Paul and Stonebwoy collaborated in 2018 on the track Most Original, and again in 2021, on the Guns Of Navarone (Remix) with Jesse Royal.

‘Schooling Stonebwoy and Jamaicans’

A day after the Sean Paul-Stonebwoy conversation, Jamaican music and cultural researcher and radio host, Richard Hugh Blackford, noted that Jamaican music could not be claimed as African, as the sounds were a melting pot of cultures, influenced by the Tainos, Portuguese, Spanish, Africans and even the British who conquered the island in 1655.

“It would suit not only the Ghanaian Stonebwoy, but also the legions of uninformed Jamaicans to learn this history before they buy into this uneducated talk of Reggae and African roots.
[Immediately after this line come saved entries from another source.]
(** ** Slug normaliser *)

(** "Café   Noir_Brand", with U+00E9 for the accented letter. *)
Definition cafe_noir_brand : list N := js "Caf" ++ [233%N] ++ js "   Noir_Brand".

(** Its compatibility decomposition: "e" followed by U+0301. *)
Definition cafe_noir_brand_nfkd : list N := js "Cafe" ++ [769%N] ++ js "   Noir_Brand".

Section SlugFacts.
Context {E : Engine}.

Lemma slugifyName_falsy input :
  truthy input = false -> slugifyName input = Return VNull.
Proof. intros H. unfold slugifyName. by rewrite H. Qed.

(** On a non-empty string the normaliser returns a string, whichever path
    it takes. *)
Lemma slugifyName_string s :
  s <> [] -> exists r, slugifyName (VStr s) = Return (VStr r).
Proof.
  intros Hs. unfold slugifyName, slug_primary, slug_fallback.
  destruct s as [|c t]; [done|]. cbn [truthy negb].
  destruct str_normalize_NFKD; cbn; eauto.
Qed.

(** A truthy input that is not a string has neither [normalize] nor
    [toLowerCase]: the call made in the [catch] block raises in turn. *)
Lemma slugifyName_not_a_string input :
  truthy input = true -> (forall s, input <> VStr s) ->
  slugifyName input = Throw TypeError.
Proof.
  intros Ht Hs. unfold slugifyName. rewrite Ht. cbn [negb].
  destruct input; try reflexivity. by destruct (Hs s).
Qed.

(** C7 (the code at the failing input). On the Unicode-decomposition path
    the underscore of "Café   Noir_Brand" is deleted by the
    punctuation filter before the step that turns underscores into hyphens
    runs: the result is "cafe-noirbrand", not "cafe-noir-brand". *)
Theorem slugifyName_deletes_underscore (nfkd : list N -> list N) :
  str_normalize_NFKD = Some nfkd ->
  nfkd cafe_noir_brand = cafe_noir_brand_nfkd ->
  str_toLowerCase (js "Cafe   Noir_Brand") = js "cafe   noir_brand" ->
  slugifyName (VStr cafe_noir_brand) = Return (VStr (js "cafe-noirbrand"))
  /\ slugifyName (VStr cafe_noir_brand) <> Return (VStr (js "cafe-noir-brand")).
Proof.
  intros Hn Hd Hl.
  assert (Hr : slugifyName (VStr cafe_noir_brand) = Return (VStr (js "cafe-noirbrand"))).
  { unfold slugifyName, slug_primary. cbn [cafe_noir_brand truthy negb js app].
    rewrite Hn. fold cafe_noir_brand. rewrite Hd.
    replace (remove_all is_combining_mark cafe_noir_brand_nfkd)
      with (js "Cafe   Noir_Brand") by reflexivity.
    rewrite Hl. reflexivity. }
  split; [exact Hr|]. rewrite Hr. intros H. discriminate H.
Qed.

(** C10. On the Unicode-decomposition path the non-empty string "!!!"
    normalises to the empty string, not to [null]; so a result need not be
    [null] or a non-empty slug, and normalising that result again gives
    [null], which differs from it. *)
Theorem slugifyName_can_return_empty_string (nfkd : list N -> list N) :
  str_normalize_NFKD = Some nfkd ->
  nfkd (js "!!!") = js "!!!" ->
  str_toLowerCase (js "!!!") = js "!!!" ->
  js "!!!" <> []
  /\ slugifyName (VStr (js "!!!")) = Return (VStr [])
  /\ ~ (forall x : list N,
          slugifyName (VStr x) = Return VNull
          \/ exists s, s <> [] /\ slugifyName (VStr x) = Return (VStr s))
  /\ cbind (slugifyName (VStr (js "!!!"))) slugifyName = Return VNull
  /\ cbind (slugifyName (VStr (js "!!!"))) slugifyName <> slugifyName (VStr (js "!!!")).
Proof.
  intros Hn Hd Hl.
  assert (Hr : slugifyName (VStr (js "!!!")) = Return (VStr [])).
  { unfold slugifyName, slug_primary. cbn [truthy negb js].
    rewrite Hn. cbn [ccatch cbind].
    change (List.map N_of_ascii (list_ascii_of_string "!!!")) with (js "!!!").
    rewrite Hd.
    replace (remove_all is_combining_mark (js "!!!")) with (js "!!!") by reflexivity.
    rewrite Hl. reflexivity. }
  split; [discriminate|]. split; [exact Hr|]. split.
  - intros Hall. destruct (Hall (js "!!!")) as [H|(s & Hs & H)];
      rewrite Hr in H; [discriminate H|]. injection H as <-. by apply Hs.
  - rewrite Hr. cbn [cbind]. split; [reflexivity | discriminate].
Qed.

End SlugFacts.

(** The hypotheses of the two theorems hold of the sample runtime. *)
Lemma slugifyName_deletes_underscore_witness :
  @slugifyName Sample.degraded (VStr cafe_noir_brand) = Return (VStr (js "cafe-noirbrand"))
  /\ @slugifyName Sample.degraded (VStr cafe_noir_brand)
     <> Return (VStr (js "cafe-noir-brand")).
Proof.
  apply (@slugifyName_deletes_underscore Sample.degraded Sample.nfkd_latin1);
    reflexivity.
Defined.

Lemma slugifyName_can_return_empty_string_witness :
  @slugifyName Sample.degraded (VStr (js "!!!")) = Return (VStr [])
  /\ cbind (@slugifyName Sample.degraded (VStr (js "!!!"))) (@slugifyName Sample.degraded)
     = Return VNull.
Proof.
  destruct (@slugifyName_can_return_empty_string Sample.degraded Sample.nfkd_latin1)
    as (_ & H1 & _ & H2 & _); [reflexivity .. |].
  exact (conj H1 H2).
Defined.

(** What the claim about the normaliser gets right: [null], [undefined] and
    the empty string give [null], and a name without punctuation is
    lower-cased and hyphenated. *)
Example slugifyName_null_and_plain :
  @slugifyName Sample.degraded VNull = Return VNull
  /\ @slugifyName Sample.degraded VUndef = Return VNull
  /\ @slugifyName Sample.degraded (VStr []) = Return VNull
  /\ @slugifyName Sample.degraded (VStr (js "Prusament PLA Galaxy Black"))
     = Return (VStr (js "prusament-pla-galaxy-black")).
Proof. repeat split; reflexivity. Qed.

(** Without [normalize] the [catch] block runs: there the underscore does
    become a hyphen, and the accent stays. *)
Example slugifyName_fallback_keeps_underscore_rule :
  @slugifyName Sample.legacy (VStr cafe_noir_brand)
  = Return (VStr (js "caf" ++ [233%N] ++ js "-noir-brand")).
Proof. reflexivity. Qed.

(** ** Entity matcher *)

Lemma str_eqb_eq a b : str_eqb a b = true <-> a = b.
Proof. unfold str_eqb. apply bool_decide_eq_true. Qed.

Lemma strict_eq_str_true a id : strict_eq_str a id = true <-> a = VStr id.
Proof.
  destruct a; cbn; try (split; [discriminate | intros H; discriminate H]).
  rewrite str_eqb_eq. split; [by intros -> | by intros [= ->]].
Qed.

Section Matcher.
Context {E : Engine}.

(** The four ways a document can answer to an identifier. *)
Definition matches_any (d : value) (id : list N) : Prop :=
  get_prop d (js "slug") = VStr id
  \/ (exists f, get_prop d (js "__file") = VStr f /\ strip_yaml_ext f = id)
  \/ slugifyName (get_prop d (js "name")) = Return (VStr id)
  \/ to_String (get_prop d (js "uuid")) = Return id.

(** The [name] of the document is absent, [null], empty, or a string. *)
Definition name_is_text (d : value) : Prop :=
  truthy (get_prop d (js "name")) = false
  \/ exists s, get_prop d (js "name") = VStr s.

(** Matching the document raises no exception. *)
Definition safe_to_match (d : value) : Prop :=
  name_is_text d /\ exists u, to_String (get_prop d (js "uuid")) = Return u.

Lemma slugifyName_text d :
  name_is_text d ->
  exists v, slugifyName (get_prop d (js "name")) = Return v.
Proof.
  intros [Hf|[s Hs]].
  - exists VNull. by apply slugifyName_falsy.
  - rewrite Hs. destruct s as [|c t].
    + exists VNull. reflexivity.
    + destruct (slugifyName_string (c :: t)) as [r Hr]; [done|]. eauto.
Qed.

Lemma matchesId_no_identifier d : matchesId d None = Return false.
Proof. reflexivity. Qed.

Lemma matchesId_empty_identifier d : matchesId d (Some []) = Return false.
Proof. reflexivity. Qed.

Lemma matchesId_falsy_document d id :
  truthy d = false -> matchesId d id = Return false.
Proof.
  intros H. unfold matchesId. destruct id as [[|c t]|]; try reflexivity.
  by rewrite H.
Qed.

Lemma matchesId_unfold d id nameSlug :
  id <> [] -> truthy d = true ->
  slugifyName (get_prop d (js "name")) = Return nameSlug ->
  matchesId d (Some id)
  = if strict_eq_str (get_prop d (js "slug")) id then Return true
    else if strict_eq_str
              (match get_prop d (js "__file") with
               | VStr f => VStr (strip_yaml_ext f)
               | _ => VUndef
               end) id then Return true
    else if strict_eq_str nameSlug id then Return true
    else cbind (to_String (get_prop d (js "uuid"))) (fun u => Return (str_eqb u id)).
Proof.
  intros Hid Ht Hn. unfold matchesId. destruct id as [|c t]; [done|].
  rewrite Ht, Hn. reflexivity.
Qed.

Lemma stem_matches d id :
  strict_eq_str
    (match get_prop d (js "__file") with
     | VStr f => VStr (strip_yaml_ext f)
     | _ => VUndef
     end) id = true
  <-> exists f, get_prop d (js "__file") = VStr f /\ strip_yaml_ext f = id.
Proof.
  rewrite strict_eq_str_true. split.
  - destruct (get_prop d (js "__file")); try discriminate.
    intros [= <-]. eauto.
  - intros (f & -> & <-). reflexivity.
Qed.

(** A document whose [name] is a number, a boolean, an array or an object
    makes the matcher raise, whatever its other fields are. *)
Lemma matchesId_raises d id :
  id <> [] -> truthy d = true ->
  truthy (get_prop d (js "name")) = true ->
  (forall s, get_prop d (js "name") <> VStr s) ->
  matchesId d (Some id) = Throw TypeError.
Proof.
  intros Hid Ht Hn Hs. unfold matchesId. destruct id as [|c t]; [done|].
  rewrite Ht. cbn [negb]. by rewrite (slugifyName_not_a_string _ Hn Hs).
Qed.

(** The matcher answers true exactly on the four-way disjunction. *)
Lemma matchesId_true_iff d id :
  name_is_text d -> truthy d = true -> id <> [] ->
  (matchesId d (Some id) = Return true <-> matches_any d id).
Proof.
  intros Hname Ht Hid.
  destruct (slugifyName_text d Hname) as [ns Hns].
  rewrite (matchesId_unfold d id ns Hid Ht Hns).
  unfold matches_any. rewrite Hns.
  destruct (strict_eq_str (get_prop d (js "slug")) id) eqn:H1.
  { apply strict_eq_str_true in H1. split; auto. }
  destruct (strict_eq_str _ id) eqn:H2 in |- *.
  { apply stem_matches in H2. split; auto. }
  destruct (strict_eq_str ns id) eqn:H3.
  { apply strict_eq_str_true in H3. subst ns. split; auto. }
  assert (N1 : get_prop d (js "slug") <> VStr id).
  { intros H. apply strict_eq_str_true in H. congruence. }
  assert (N2 : ~ exists f, get_prop d (js "__file") = VStr f /\ strip_yaml_ext f = id).
  { intros H. apply stem_matches in H. congruence. }
  assert (N3 : Return ns <> Return (VStr id)).
  { intros [= H]. apply strict_eq_str_true in H. congruence. }
  destruct (to_String (get_prop d (js "uuid"))) as [u|e]; cbn [cbind].
  - split.
    + intros [= H]. apply str_eqb_eq in H. subst u. auto.
    + intros [H|[H|[H|H]]]; try done.
      injection H as ->. f_equal. by apply str_eqb_eq.
  - split; [discriminate|]. intros [H|[H|[H|H]]]; done.
Qed.


(** When nothing can raise, the matcher returns the disjunction itself. *)
Lemma matchesId_false d id :
  safe_to_match d -> ~ matches_any d id -> matchesId d (Some id) = Return false.
Proof.
  intros [Hname [u Hu]] Hno.
  destruct id as [|c t]; [reflexivity|].
  destruct (truthy d) eqn:Ht; [|by apply matchesId_falsy_document].
  pose proof (matchesId_true_iff d (c :: t) Hname Ht ltac:(discriminate)) as Hiff.
  destruct (slugifyName_text d Hname) as [ns Hns].
  rewrite (matchesId_unfold d (c :: t) ns ltac:(discriminate) Ht Hns) in *.
  rewrite Hu in *. cbn [cbind] in *.
  repeat match goal with
         | |- context [if ?b then _ else _] =>
             destruct b; [exfalso; apply Hno, Hiff; reflexivity|]
         end.
  destruct (str_eqb u (c :: t)); [exfalso; apply Hno, Hiff; reflexivity | reflexivity].
Qed.

Lemma find_match_first before m after id :
  Forall (fun d => matchesId d (Some id) = Return false) before ->
  matchesId m (Some id) = Return true ->
  find_match (before ++ m :: after) id = Return (Some m).
Proof.
  induction 1 as [|d rest Hd _ IH]; intros Hm; cbn [find_match app].
  - by rewrite Hm.
  - rewrite Hd. cbn [cbind]. by apply IH.
Qed.

End Matcher.

(** A document that answers to its uuid, and one whose name is a number. *)
Definition uuid_doc : value :=
  VObj [(js "__file", VStr (js "prusa.yaml")); (js "name", VStr (js "Prusa"));
        (js "uuid", VNum 42)].




(** ** Record service: reading one record *)

Section RecordService.
Context {E : Engine}.

Lemma find_match_none docs id :
  Forall (fun d => matchesId d (Some id) = Return false) docs ->
  find_match docs id = Return None.
Proof.
  induction 1 as [|d rest Hd _ IH]; [reflexivity|].
  cbn [find_match]. rewrite Hd. exact IH.
Qed.

Lemma find_match_none_safe docs id :
  Forall (fun d => safe_to_match d /\ ~ matches_any d id) docs ->
  find_match docs id = Return None.
Proof.
  intros H. apply find_match_none.
  eapply Forall_impl; [exact H|]. intros d [Hs Hn]. by apply matchesId_false.
Qed.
It should not be so easy for a people to disown such an important element of their culture and in effect pander to views expressed by people who are similarly uninformed,” he noted in the Jamaicans.com article titled Reggae 101 – Schooling Stoneboy and Jamaicans.

The people who lived in Jamaica up to 1655 and the British, he explained brought elements of their own cultures with them which survived into the post-slavery period, “that by the time recorded music came into existence around 1888, the seeds of Jamaica’s own music would have been germinating”.

Blackford also noted that the earliest recording of Jamaican music was in 1951 and was a “French/Spanish influenced Mento drawn from the Spanish occupation and tinged with Haitian Creole stylings.”

Contending that Stonebwoy was not the first “big-name” African artist to claim Reggae, he noted that back in 1992, the late South African Reggae artist, Lucky Dube, had done the same thing.

“It is one thing that these privileged individuals would make such a claim, after all, it is their opinion. It is quite another matter when others, especially Jamaicans are prepared to give credence to such rubbish,” he said.